I’ve honed a planting method that works well with any age, from toddlers on up, and with one child or dozens…

The child will:

  1. decorate a small pot (oil pastels are lovely on terra cotta) (or, just use a plastic or paper drinking cup with a hole punched in the bottom)
  2. fill pot with good potting soil up to about an inch from the top
  3. wet the soil with a watering can (and a pan underneath to catch the overflow)
  4. stick moist thumb into a shallow, flat dish of the seeds (like a pie pan, but the pan color should contrast with the seeds so the seeds are visible)
  5. scrape whatever seeds are stuck to the thumb onto the dirt
  6. add a bit of soil to cover seeds
  7. moisten top of soil with sprayer or mister
  8. set in a sunny spot and keep moist

The leader will:

  1. Show a bunch of mature parsley.  Pass it around to let kids smell, touch and taste. (“This is what you’ve planted today…”)
  2. Show a real seder plate with a depiction of Karpas on it (“This is where your parsley will go in just a few weeks….”)

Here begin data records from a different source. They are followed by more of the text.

(** [identify_dns_provider] asks for the NS records of the base domain,
    at most as often as there are configured servers (once when there are
    none), making a resolver for each query.  When every resolver is made
    it stops at the first answer that is not empty and names the provider
    from that answer, lower-cased; when every answer is empty the last one
    gives Unknown provider.  When a resolver cannot be made, all answers
    so far having been empty, its exception ends the run. *)
Theorem identify_dns_provider_lookup (W : Type) (h : Handler W) (w : W)
  (cfg : Config) (domain : string) :
  let r := run h (identify_dns_provider cfg domain) w in
  let tries := Nat.max 1 (List.length (DNS_SERVERS cfg)) in
  exists k,
    dns_calls (trace_of r) = repeat (extract_base_domain domain, "NS") k
    /\ ((exists final,
           1 <= k <= tries
           /\ dns_answers (trace_of r) = (repeat [] (k - 1) ++ [final])%list
           /\ (k < tries -> final <> [])
           /\ existsb no_resolver (trace_of r) = false
           /\ outcome_of r = Returned (provider_of (map lower final)))
        \/ (k < tries
            /\ dns_answers (trace_of r) = repeat [] k
            /\ existsb no_resolver (trace_of r) = true
            /\ exists e, outcome_of r = Raised (PyException e))).
Proof.
  intros r tries. subst r. apply always_run.
  unfold identify_dns_provider. cbn [log bind call]. intros [].
  apply always_bind. eapply always_weaken; [|apply ns_lookup_always; lia].
  intros o t (k & Hc & [(final & Hk & Ha & Hf & Hno & ->)|(Hk & Ha & Hno & e & ->)]).
  - cbn [always bind]. rewrite app_nil_r.
    exists k. split; [exact Hc|]. left. exists final. auto.
  - exists k. split; [exact Hc|]. right. eauto.
Qed.

End ResolveFacts.

(** ** verify-dns.py: what the proxy check decides *)

Module ProxyCheckFacts.
Import PyStr Py VerifyDns Observe Tally RunFacts CidrFacts.
Local Arguments String.append : simpl never.

Section WithIpAddress.
Context {ipaddress : IpAddress}.

Lemma in_cidr_in_any (ip : string) (a : Address) (cf4 : list string) :
  ip_address ip = Some a -> existsb (in_cidr ip) cf4 = in_any a cf4.
Proof.
  intros Ha. rewrite in_any_existsb. unfold in_cidr. now rewrite Ha.
Qed.

(** The scan makes no resolver and no DNS query; over records that all
    parse it says whether one of them lies in a range. *)
Lemma proxy_scan_decides (domain : string) (cf4 a_records : list string) :
  always (fun o t =>
            dns_answers t = [] /\ dns_calls t = []
            /\ existsb no_resolver t = false
            /\ (Forall (fun ip => ip_address ip <> None) a_records ->
                o = Returned
                      (existsb (fun ip => existsb (in_cidr ip) cf4) a_records)))
    (proxy_scan domain cf4 a_records).
Proof.
  induction a_records as [|ip rest IH]; cbn [proxy_scan existsb].
  - cbn. auto.
  - unfold ip_in_any_cidr.
    destruct (ip_address ip) as [a|] eqn:Ea; cbn [lift bind].
    + rewrite (in_cidr_in_any ip a cf4 Ea).
      destruct (in_any a cf4); cbn [orb].
      * cbn. intros []. auto.
      * eapply always_weaken; [|exact IH].
        intros o t (Ha & Hc & Hn & Ho). repeat split; try assumption.
        intros Hparse. apply Ho. now inversion Hparse.
    + cbn. repeat split. intros Hparse. inversion Hparse. congruence.
Qed.

(** [check_cloudflare_proxy] makes a resolver and, when that raises, ends
    with the exception without a query.  Otherwise it makes the one
    A-record query and, when the records all parse as addresses, returns
    whether one of them lies in one of the IPv4 ranges; in particular it
    returns false when nothing resolves. *)
Theorem check_cloudflare_proxy_decides (W : Type) (h : Handler W) (w : W)
  (cfg : Config) (domain : string) (cf4 cf6 : list string) :
  let r := run h (check_cloudflare_proxy cfg domain cf4 cf6) w in
  let a_records := concat (dns_answers (trace_of r)) in
  Forall (fun ip => ip_address ip <> None) a_records ->
  (existsb no_resolver (trace_of r) = false ->
   dns_calls (trace_of r) = [(domain, "A")]
   /\ outcome_of r
      = Returned (existsb (fun ip => existsb (in_cidr ip) cf4) a_records))
  /\ (existsb no_resolver (trace_of r) = true ->
      dns_calls (trace_of r) = []
      /\ exists e, outcome_of r = Raised (PyException e)).
Proof.
  intros r a_records. subst a_records r. apply always_run.
  unfold check_cloudflare_proxy. cbn [log call bind resolve_records raise_if].
  intros []. intros [e|]; cbn [bind raise_if].
  { cbn. intros _. split; [discriminate|]. intros _. eauto. }
  intros ans. cbn [bind].
  set (records := match ans with
                  | Some answers => map (rstrip is_dot) answers
                  | None => []
                  end).
  assert (Hgoal :
    always
      (fun o t =>
         dns_answers t = [] /\ dns_calls t = []
         /\ existsb no_resolver t = false
         /\ (Forall (fun ip => ip_address ip <> None) records ->
             o = Returned (existsb (fun ip => existsb (in_cidr ip) cf4) records)))
      (if nonempty records then proxy_scan domain cf4 records else Ret false)).
  { destruct records as [|ip rest] eqn:Er; cbn [nonempty].
    - cbn. auto.
    - apply proxy_scan_decides. }
  eapply always_weaken; [|destruct ans; exact Hgoal].
  intros o t (Ha & Hc & Hn & Ho).
  unfold dns_answers, dns_calls in *.
  cbn [flat_map dns_answer_of dns_call_of app existsb no_resolver orb].
  fold records. rewrite Ha, Hc, Hn. cbn [concat]. rewrite app_nil_r.
  intros Hparse. split.
  - intros _. split; [reflexivity | now apply Ho].
  - discriminate.
Qed.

Having these two props are crucial for young kids to really grasp what they are doing and why. Real, concrete, Show and Tell props are super conversation starters and can generate lots of questions. Don’t know the answers?  Find them out together.

GARDENING TIPS:

Start an extra pot or two to keep. Transplant it into the garden or a bigger pot when it outgrows the original container.  Parsley is a biennial.  By next year, it’ll be plenty big enough to use for a seder, even if you’ve been harvesting it (snipping stems for kitchen use) all along.  And as a biennial, it will flower the second year, giving you blooms for gorgeous Swallowtail butterflies.  Parsley, along with other members of the carrot family like Queen Anne’s lace, is the preferred host plant of Swallowtail larvae. Plus, the spent flowers will set seed and provide many more planting projects for the future.

Vocabulary:

Chelm: in Jewish folktales, a village of fools.
Tu B’Shevat literally means the fifteenth day of Shevat (a month in the Jewish calendar). See this page at MyJewishLearning.com for an overview of the holiday.

8 responses to “How (and why) to Let Kids plant Tu B’Shevat Parsley

  1. Just a few weeks? Do you want me to have a heart attack RIGHT NOW?

  2. If you panic, I’ll panic. Let’s wait till the day after Purim for the palpitations.